**What is expected**
Below are the records; copy exactly the stretch from the line containing "rewrite <- K1, <- K2." through the line containing "exists t' m'", both ends included, and nothing else.

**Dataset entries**
---*---

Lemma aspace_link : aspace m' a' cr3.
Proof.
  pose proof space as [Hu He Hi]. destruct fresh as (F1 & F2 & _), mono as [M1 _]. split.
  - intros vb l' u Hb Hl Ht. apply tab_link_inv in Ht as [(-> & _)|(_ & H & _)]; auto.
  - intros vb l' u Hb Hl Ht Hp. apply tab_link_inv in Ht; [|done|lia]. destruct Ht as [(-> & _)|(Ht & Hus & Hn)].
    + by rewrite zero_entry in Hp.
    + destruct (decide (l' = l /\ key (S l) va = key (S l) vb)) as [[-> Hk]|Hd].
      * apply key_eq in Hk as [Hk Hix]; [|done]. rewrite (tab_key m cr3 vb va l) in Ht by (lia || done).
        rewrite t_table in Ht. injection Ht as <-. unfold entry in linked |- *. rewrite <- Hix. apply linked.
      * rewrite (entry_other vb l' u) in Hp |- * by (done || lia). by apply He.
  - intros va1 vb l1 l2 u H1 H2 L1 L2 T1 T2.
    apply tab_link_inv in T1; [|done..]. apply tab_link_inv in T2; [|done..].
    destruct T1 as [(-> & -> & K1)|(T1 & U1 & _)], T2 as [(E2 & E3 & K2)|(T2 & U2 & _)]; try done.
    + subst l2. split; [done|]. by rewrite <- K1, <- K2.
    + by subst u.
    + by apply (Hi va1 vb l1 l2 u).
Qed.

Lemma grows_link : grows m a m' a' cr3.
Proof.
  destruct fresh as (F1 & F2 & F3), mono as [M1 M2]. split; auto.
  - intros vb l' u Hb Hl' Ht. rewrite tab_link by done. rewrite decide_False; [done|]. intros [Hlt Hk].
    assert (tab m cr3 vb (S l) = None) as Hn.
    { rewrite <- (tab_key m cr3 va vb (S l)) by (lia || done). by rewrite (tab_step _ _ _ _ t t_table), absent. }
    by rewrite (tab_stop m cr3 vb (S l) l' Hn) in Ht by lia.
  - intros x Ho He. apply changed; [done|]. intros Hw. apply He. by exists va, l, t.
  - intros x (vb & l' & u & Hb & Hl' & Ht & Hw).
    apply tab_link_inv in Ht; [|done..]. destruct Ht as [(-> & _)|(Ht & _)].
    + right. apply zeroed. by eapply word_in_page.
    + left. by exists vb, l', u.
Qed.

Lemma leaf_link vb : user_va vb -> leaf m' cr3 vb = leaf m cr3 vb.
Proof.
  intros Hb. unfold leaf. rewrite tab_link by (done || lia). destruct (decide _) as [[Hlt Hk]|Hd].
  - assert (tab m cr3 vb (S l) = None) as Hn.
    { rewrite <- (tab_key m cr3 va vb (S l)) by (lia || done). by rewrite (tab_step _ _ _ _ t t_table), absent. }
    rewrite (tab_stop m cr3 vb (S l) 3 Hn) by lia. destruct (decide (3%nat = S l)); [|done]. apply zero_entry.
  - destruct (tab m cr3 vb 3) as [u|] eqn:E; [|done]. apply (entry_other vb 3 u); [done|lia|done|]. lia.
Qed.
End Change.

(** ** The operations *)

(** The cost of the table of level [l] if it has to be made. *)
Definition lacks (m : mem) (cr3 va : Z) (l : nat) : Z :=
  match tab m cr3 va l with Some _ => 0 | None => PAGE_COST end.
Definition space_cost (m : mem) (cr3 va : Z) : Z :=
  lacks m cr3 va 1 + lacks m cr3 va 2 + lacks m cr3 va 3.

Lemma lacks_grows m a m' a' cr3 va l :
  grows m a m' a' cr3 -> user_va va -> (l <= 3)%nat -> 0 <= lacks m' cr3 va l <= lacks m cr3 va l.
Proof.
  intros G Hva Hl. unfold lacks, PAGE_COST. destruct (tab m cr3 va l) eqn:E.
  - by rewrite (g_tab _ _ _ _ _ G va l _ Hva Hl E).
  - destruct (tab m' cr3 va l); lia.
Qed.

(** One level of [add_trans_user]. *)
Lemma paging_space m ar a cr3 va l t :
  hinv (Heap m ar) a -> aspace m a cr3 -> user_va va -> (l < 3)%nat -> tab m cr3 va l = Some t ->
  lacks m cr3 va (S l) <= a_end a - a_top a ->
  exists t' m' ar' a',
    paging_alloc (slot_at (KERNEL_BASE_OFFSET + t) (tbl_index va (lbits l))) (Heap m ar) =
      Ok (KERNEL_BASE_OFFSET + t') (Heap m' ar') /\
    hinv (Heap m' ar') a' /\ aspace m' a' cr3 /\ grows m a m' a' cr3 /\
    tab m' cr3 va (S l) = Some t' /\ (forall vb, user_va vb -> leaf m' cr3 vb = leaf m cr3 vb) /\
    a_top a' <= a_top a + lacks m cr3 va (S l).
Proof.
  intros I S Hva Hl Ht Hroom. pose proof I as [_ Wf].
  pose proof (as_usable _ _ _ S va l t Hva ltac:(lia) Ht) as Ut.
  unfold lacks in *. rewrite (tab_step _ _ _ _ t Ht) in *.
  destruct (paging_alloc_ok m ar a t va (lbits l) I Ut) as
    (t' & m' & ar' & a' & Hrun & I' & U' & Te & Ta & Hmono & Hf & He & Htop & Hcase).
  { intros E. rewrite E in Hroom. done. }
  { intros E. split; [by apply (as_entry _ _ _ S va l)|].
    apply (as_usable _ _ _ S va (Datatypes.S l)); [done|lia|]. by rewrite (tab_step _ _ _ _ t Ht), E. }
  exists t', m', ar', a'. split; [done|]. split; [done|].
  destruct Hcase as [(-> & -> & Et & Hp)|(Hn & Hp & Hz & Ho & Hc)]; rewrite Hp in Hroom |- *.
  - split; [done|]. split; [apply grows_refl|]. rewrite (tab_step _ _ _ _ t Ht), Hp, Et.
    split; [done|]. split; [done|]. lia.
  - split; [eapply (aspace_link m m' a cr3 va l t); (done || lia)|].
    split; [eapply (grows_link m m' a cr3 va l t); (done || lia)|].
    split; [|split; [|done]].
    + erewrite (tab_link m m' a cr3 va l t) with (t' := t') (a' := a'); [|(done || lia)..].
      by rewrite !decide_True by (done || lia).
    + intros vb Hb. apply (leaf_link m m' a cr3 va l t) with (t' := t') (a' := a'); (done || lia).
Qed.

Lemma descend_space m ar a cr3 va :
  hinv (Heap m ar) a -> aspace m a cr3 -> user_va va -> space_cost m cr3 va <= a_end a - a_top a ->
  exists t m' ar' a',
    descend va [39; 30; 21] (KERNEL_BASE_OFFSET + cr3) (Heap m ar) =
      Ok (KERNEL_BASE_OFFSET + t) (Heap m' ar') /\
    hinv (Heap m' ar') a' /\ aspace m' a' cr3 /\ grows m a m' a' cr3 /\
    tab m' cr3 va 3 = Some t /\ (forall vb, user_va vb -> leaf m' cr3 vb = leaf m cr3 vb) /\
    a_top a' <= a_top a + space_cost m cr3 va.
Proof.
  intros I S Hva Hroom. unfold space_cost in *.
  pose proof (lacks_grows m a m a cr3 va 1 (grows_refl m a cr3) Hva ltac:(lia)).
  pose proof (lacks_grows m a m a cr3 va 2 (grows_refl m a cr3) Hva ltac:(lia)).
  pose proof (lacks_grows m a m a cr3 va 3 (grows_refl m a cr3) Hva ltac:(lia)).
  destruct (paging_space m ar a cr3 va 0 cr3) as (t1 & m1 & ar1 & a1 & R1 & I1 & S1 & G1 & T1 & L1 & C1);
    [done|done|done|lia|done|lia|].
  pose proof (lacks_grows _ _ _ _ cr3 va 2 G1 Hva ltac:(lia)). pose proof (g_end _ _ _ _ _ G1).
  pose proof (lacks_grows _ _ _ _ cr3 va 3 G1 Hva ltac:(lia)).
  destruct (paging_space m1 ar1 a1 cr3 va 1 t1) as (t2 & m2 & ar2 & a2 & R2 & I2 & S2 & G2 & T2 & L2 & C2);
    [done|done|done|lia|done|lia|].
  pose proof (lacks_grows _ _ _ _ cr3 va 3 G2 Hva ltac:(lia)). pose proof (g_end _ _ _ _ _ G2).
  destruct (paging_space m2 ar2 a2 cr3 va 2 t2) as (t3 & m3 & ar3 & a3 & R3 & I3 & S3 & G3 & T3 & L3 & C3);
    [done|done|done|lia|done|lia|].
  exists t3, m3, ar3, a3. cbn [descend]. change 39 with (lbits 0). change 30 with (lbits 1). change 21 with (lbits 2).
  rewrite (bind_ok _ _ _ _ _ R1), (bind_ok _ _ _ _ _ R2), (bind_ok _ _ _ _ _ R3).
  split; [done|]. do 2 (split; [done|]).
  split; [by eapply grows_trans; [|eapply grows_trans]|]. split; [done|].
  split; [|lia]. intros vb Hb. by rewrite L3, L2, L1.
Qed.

---*---

**Expected answer**
    + subst l2. split; [done|]. by rewrite <- K1, <- K2.
    + by subst u.
    + by apply (Hi va1 vb l1 l2 u).
Qed.

Lemma grows_link : grows m a m' a' cr3.
Proof.
  destruct fresh as (F1 & F2 & F3), mono as [M1 M2]. split; auto.
  - intros vb l' u Hb Hl' Ht. rewrite tab_link by done. rewrite decide_False; [done|]. intros [Hlt Hk].
    assert (tab m cr3 vb (S l) = None) as Hn.
    { rewrite <- (tab_key m cr3 va vb (S l)) by (lia || done). by rewrite (tab_step _ _ _ _ t t_table), absent. }
    by rewrite (tab_stop m cr3 vb (S l) l' Hn) in Ht by lia.
  - intros x Ho He. apply changed; [done|]. intros Hw. apply He. by exists va, l, t.
  - intros x (vb & l' & u & Hb & Hl' & Ht & Hw).
    apply tab_link_inv in Ht; [|done..]. destruct Ht as [(-> & _)|(Ht & _)].
    + right. apply zeroed. by eapply word_in_page.
    + left. by exists vb, l', u.
Qed.

Lemma leaf_link vb : user_va vb -> leaf m' cr3 vb = leaf m cr3 vb.
Proof.
  intros Hb. unfold leaf. rewrite tab_link by (done || lia). destruct (decide _) as [[Hlt Hk]|Hd].
  - assert (tab m cr3 vb (S l) = None) as Hn.
    { rewrite <- (tab_key m cr3 va vb (S l)) by (lia || done). by rewrite (tab_step _ _ _ _ t t_table), absent. }
    rewrite (tab_stop m cr3 vb (S l) 3 Hn) by lia. destruct (decide (3%nat = S l)); [|done]. apply zero_entry.
  - destruct (tab m cr3 vb 3) as [u|] eqn:E; [|done]. apply (entry_other vb 3 u); [done|lia|done|]. lia.
Qed.
End Change.

(** ** The operations *)

(** The cost of the table of level [l] if it has to be made. *)
Definition lacks (m : mem) (cr3 va : Z) (l : nat) : Z :=
  match tab m cr3 va l with Some _ => 0 | None => PAGE_COST end.
Definition space_cost (m : mem) (cr3 va : Z) : Z :=
  lacks m cr3 va 1 + lacks m cr3 va 2 + lacks m cr3 va 3.

Lemma lacks_grows m a m' a' cr3 va l :
  grows m a m' a' cr3 -> user_va va -> (l <= 3)%nat -> 0 <= lacks m' cr3 va l <= lacks m cr3 va l.
Proof.
  intros G Hva Hl. unfold lacks, PAGE_COST. destruct (tab m cr3 va l) eqn:E.
  - by rewrite (g_tab _ _ _ _ _ G va l _ Hva Hl E).
  - destruct (tab m' cr3 va l); lia.
Qed.

(** One level of [add_trans_user]. *)
Lemma paging_space m ar a cr3 va l t :
  hinv (Heap m ar) a -> aspace m a cr3 -> user_va va -> (l < 3)%nat -> tab m cr3 va l = Some t ->
  lacks m cr3 va (S l) <= a_end a - a_top a ->
  exists t' m' ar' a',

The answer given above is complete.